◆ **WORK TO BE COMPLETED**
Taking the entries below from the top, restate each line exactly and end with the line containing "(enum_vals [] sts)".

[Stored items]

Lemma quest_matches_row u f before d r :
  quests_wf d → r ∈ tb_quests d →
  quest_matches u f before r = true ↔ row_matches u f before (row_of r).
Proof.
  intros [_ Hr _ _] Hin. apply (proj1 (Forall_forall _ _) Hr) in Hin.
  apply is_Ok_true in Hin as [st Hst]. pose proof (parseStatusDB_inv _ _ Hst) as [Est Eb].
  unfold quest_matches, row_matches, row_of. cbn [q_UserID q_Status q_AccountID q_CreatedAt].
  rewrite Hst, unix_milli_of, !andb_true_iff, str_eqb_true, Est.
  assert (Hs : match lf_Status f with
               | [] => true | sts => existsb (str_eqb (statusDBString st)) (enum_vals [] sts)
               end = true ↔ lf_Status f = [] ∨ ∃ s, s ∈ lf_Status f ∧ bucket s = st).
  { destruct (lf_Status f) as [|s0 l] eqn:El; [naive_solver|]. rewrite <- El. split.
    - intros (w & Hw%list_elem_of_In & <-%str_eqb_true)%existsb_exists. right.
      apply enum_vals_spec in Hw as (_ & s & Hs & E). exists s. split; [done|].
      apply statusDB_bucket in E. congruence.
    - intros [?|(s & Hs & E)]; [congruence|]. apply existsb_exists. exists (statusDBString st).
      split; [|apply str_eqb_refl]. apply list_elem_of_In, enum_vals_spec. split; [set_solver|].
      exists s. split; [done|]. apply statusDB_bucket. congruence. }
  rewrite Hs. clear Hs.
  assert (Ha : match lf_AccountID f with Some a => str_eqb (qr_account r) a | None => true end = true
               ↔ ∀ a, lf_AccountID f = Some a → qr_account r = a)
    by (destruct (lf_AccountID f); rewrite ?str_eqb_true; naive_solver).
  assert (Hsi : match lf_Since f with Some t => unix_milli t <=? qr_created r | None => true end = true
               ↔ ∀ t, lf_Since f = Some t → unix_milli t ≤ qr_created r)
    by (destruct (lf_Since f); rewrite ?Z.leb_le; naive_solver).
  assert (Hu : match lf_Until f with Some t => qr_created r <=? unix_milli t | None => true end = true
               ↔ ∀ t, lf_Until f = Some t → qr_created r ≤ unix_milli t)
    by (destruct (lf_Until f); rewrite ?Z.leb_le; naive_solver).
  assert (Hb : match before with Some t => qr_created r <? unix_milli t | None => true end = true
               ↔ ∀ t, before = Some t → qr_created r < unix_milli t)
    by (destruct before; rewrite ?Z.ltb_lt; naive_solver).
  tauto.
Qed.

Lemma sorted_rows l : StronglySorted newest_first l → StronglySorted row_newer (map row_of l).
Proof.
  induction 1 as [|r l Hs IH Hr]; cbn; constructor; [done|].
  apply Forall_forall. intros q (r' & -> & Hin)%list_elem_of_fmap.
  pose proof (proj1 (Forall_forall _ _) Hr r' Hin) as H. revert H.
  unfold newest_first, row_newer, row_of. cbn [q_CreatedAt q_ID]. by rewrite !unix_milli_of.
Qed.
Lemma listing_select u f before d :
  quests_wf d → listing u f before (quest_map d) (map row_of (select_quests u f before d)).
Proof.
  intros Hwf. pose proof Hwf as [Hnd _ _ _].
  set (l := List.filter (quest_matches u f before) (tb_quests d)).
  exists (map row_of (merge_sort newest_first l)).
  assert (Hp : merge_sort newest_first l ≡ₚ l) by apply merge_sort_Permutation.
  assert (Hl : ∀ r, r ∈ l ↔ r ∈ tb_quests d ∧ quest_matches u f before r = true).
  { intros r. unfold l. rewrite !list_elem_of_In. apply filter_In. }
  split; [apply sorted_rows, Sorted_StronglySorted; [apply _|apply (Sorted_merge_sort _)]|].
  split; [|split].
  - assert (Hq : NoDup (map q_ID (map row_of (merge_sort newest_first l)))).
    { rewrite map_map. change (λ x, q_ID (row_of x)) with qr_id. rewrite Hp.
      unfold l. clear -Hnd. induction (tb_quests d) as [|r m IH]; cbn in *; [constructor|].
      apply NoDup_cons in Hnd as [Hr Hnd]. destruct (quest_matches u f before r); cbn; [|by apply IH].
      constructor; [|by apply IH]. intros (r' & E & Hin)%list_elem_of_fmap. apply Hr.
      apply list_elem_of_In, filter_In in Hin as [Hin _]. apply list_elem_of_In in Hin.
      apply list_elem_of_fmap. by exists r'. }
    by apply NoDup_fmap_1 in Hq.
  - intros q. rewrite list_elem_of_fmap. split.
    + intros (r & -> & Hin). rewrite Hp, Hl in Hin. destruct Hin as [Hin Hm].
      split; [by apply (quest_matches_row u f before d)|]. apply quest_map_Some; [done|]. by exists r.
    + intros [Hm (r & Hin & Hid & <-)%quest_map_Some]; [|done]. exists r. split; [done|].
      rewrite Hp, Hl. split; [done|]. by apply (quest_matches_row u f before d).
  - unfold select_quests, limited. fold l. destruct (0 <? lf_Limit f); [|done].
    apply (fmap_take row_of).
Qed.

◆ **RESULT**
Lemma quest_matches_row u f before d r :
  quests_wf d → r ∈ tb_quests d →
  quest_matches u f before r = true ↔ row_matches u f before (row_of r).
Proof.
  intros [_ Hr _ _] Hin. apply (proj1 (Forall_forall _ _) Hr) in Hin.
  apply is_Ok_true in Hin as [st Hst]. pose proof (parseStatusDB_inv _ _ Hst) as [Est Eb].
  unfold quest_matches, row_matches, row_of. cbn [q_UserID q_Status q_AccountID q_CreatedAt].
  rewrite Hst, unix_milli_of, !andb_true_iff, str_eqb_true, Est.
  assert (Hs : match lf_Status f with
               | [] => true | sts => existsb (str_eqb (statusDBString st)) (enum_vals [] sts)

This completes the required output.